Organizations should be wary of the modest performance improvement claim from Island. Island will say, basic web browsing works fine, maybe even better. You’ll love us. Later, when the high-value, compute-intensive business applications identified above hamper productivity or just don’t work for all users in all locations, they’ll say, Sorry, security has its impacts

Second, organizations adopting replacement browsers risk hobbling their users with a limited toolset.  Both Microsoft and Google regularly add new productivity and security features to Edge and Chrome, and such innovations are often delayed or not available in Chromium or the replacement browsers based on the Chromium project.  And because we can’t see the future, organizations adopting replacement browsers risk being left behind as leading browsers integrate with other productivity tools like Google Workspace and Microsoft Office 365, and increasingly, with emerging GenAI technologies. A feature like Microsoft Edge Workspaces, which enables browser-based collaboration, is not available within Chromium, leaving replacement browsers unable to offer similar capabilities. 

Ultimately, replacement browser vendors must choose between pursuing their primary mission- trying to close the browser security gap- and ongoing browser development that supports the latest capabilities in leading browsers. And since their development resources are dwarfed by the size of the browser giants, the customer is asked to make a big leap of faith, trading innovation for security, only to wind up with neither.

Unplanned Choice Can Be Even Riskier

I just got off a customer call. The customer is using IE-11. We asked why, and the answer was that we have some custom apps that require IE-11. On an earlier customer call, we were talking about Chrome, and the customer said, We have a new application that requires Chrome. We don’t know why it requires Chrome, but it does. A replacement browser cannot be IE-11 – changing the reporting user-agent field works in a few cases, but certainly not for applications designed for a very old browser. 

When business requirements outweigh the mandate to universally deploy a replacement browser, then the replacement browser is not covering everything, leaving a general security gap. Worse, unmanaged endpoints, such as contractors, with access to a custom app, can infect it. Also, privileged attackers on unmanaged endpoints could harvest data from the custom app.

The clear alternative to this is cloud-based browser security through the Menlo Cloud, which supports nearly any browser. The proof of this is that our customer mentioned above, using IE-11, is securing it through the Menlo Cloud.

User Choice

Once again, here we will focus on replacement browsers. Removing browser choice from users can compromise productivity and potentially breed resentment against IT. Now, let’s get one counterpoint out of the way: users are always forced to use something at work: a PC rather than a Mac, a VPN, and, of course, one or more SaaS or desktop apps upon which an organization depends. But… there’s just something about the browser – that we use it on every device, that it’s both a personal and work UI, that it’s the gateway to the Internet — that makes it different.

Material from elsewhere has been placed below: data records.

Lemma encodeAB_wf kv st :
  Forall (λ w, is_word w = true) (ab_order st) → wf_env kv → wf_env (encodeAB kv st).
Proof.
  intros Hw Hkv. unfold encodeAB.
  repeat (apply wf_insert; [reflexivity|apply wf_b2s || by apply Join_words|]).
  intros k v [H _]%map_lookup_filter_Some. by apply Hkv.
Qed.
#[export] Hint Resolve encodeAB_wf wf_b2s : grubenv.

(** [decodeAB] always yields such a counter: [ORDER] is split at white space,
    and an empty one is replaced by the default. *)
Lemma fields_aux_words s cur :
  all_chars (λ c, negb (is_space c)) cur = true →
  Forall (λ w, is_word w = true) (fields_aux s cur).
Proof.
  revert cur. induction s as [|c s IH]; intros cur Hc; simpl.
  - destruct (String.eqb cur EmptyString) eqn:E; constructor; [|done]. unfold is_word. by rewrite E.
  - destruct (is_space c) eqn:E.
    + apply Forall_app. split; [|by apply IH].
      destruct (String.eqb cur EmptyString) eqn:E'; constructor; [|done]. unfold is_word. by rewrite E'.
    + apply IH. rewrite all_chars_app, Hc. simpl. by rewrite E.
Qed.

Lemma Fields_words s : Forall (λ w, is_word w = true) (Fields s).
Proof. by apply fields_aux_words. Qed.

Lemma decodeAB_wf kv : ab_wf (decodeAB kv).
Proof.
  unfold decodeAB, ab_wf. simpl. split_and!.
  - by case_bool_decide.
  - case_bool_decide; [by repeat constructor|apply Fields_words].
  - destruct (kv !! "A_OK"), (kv !! "B_OK"); eauto.
  - eauto.
Qed.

I do realize that organizational choice will and should override user choice.. But in the absence of such an override, keeping users happy and productive should be on the mind of everyone in the security team.

Wrapping Up

Among the many considerations on closing the browser security gap that need examination, I think we’ve demonstrated that both organization and user choice may each have ramifications that have to be dealt with, ideally before making any architectural decisions. I hope this discussion about the challenges around both organizational and user browser choice has been helpful.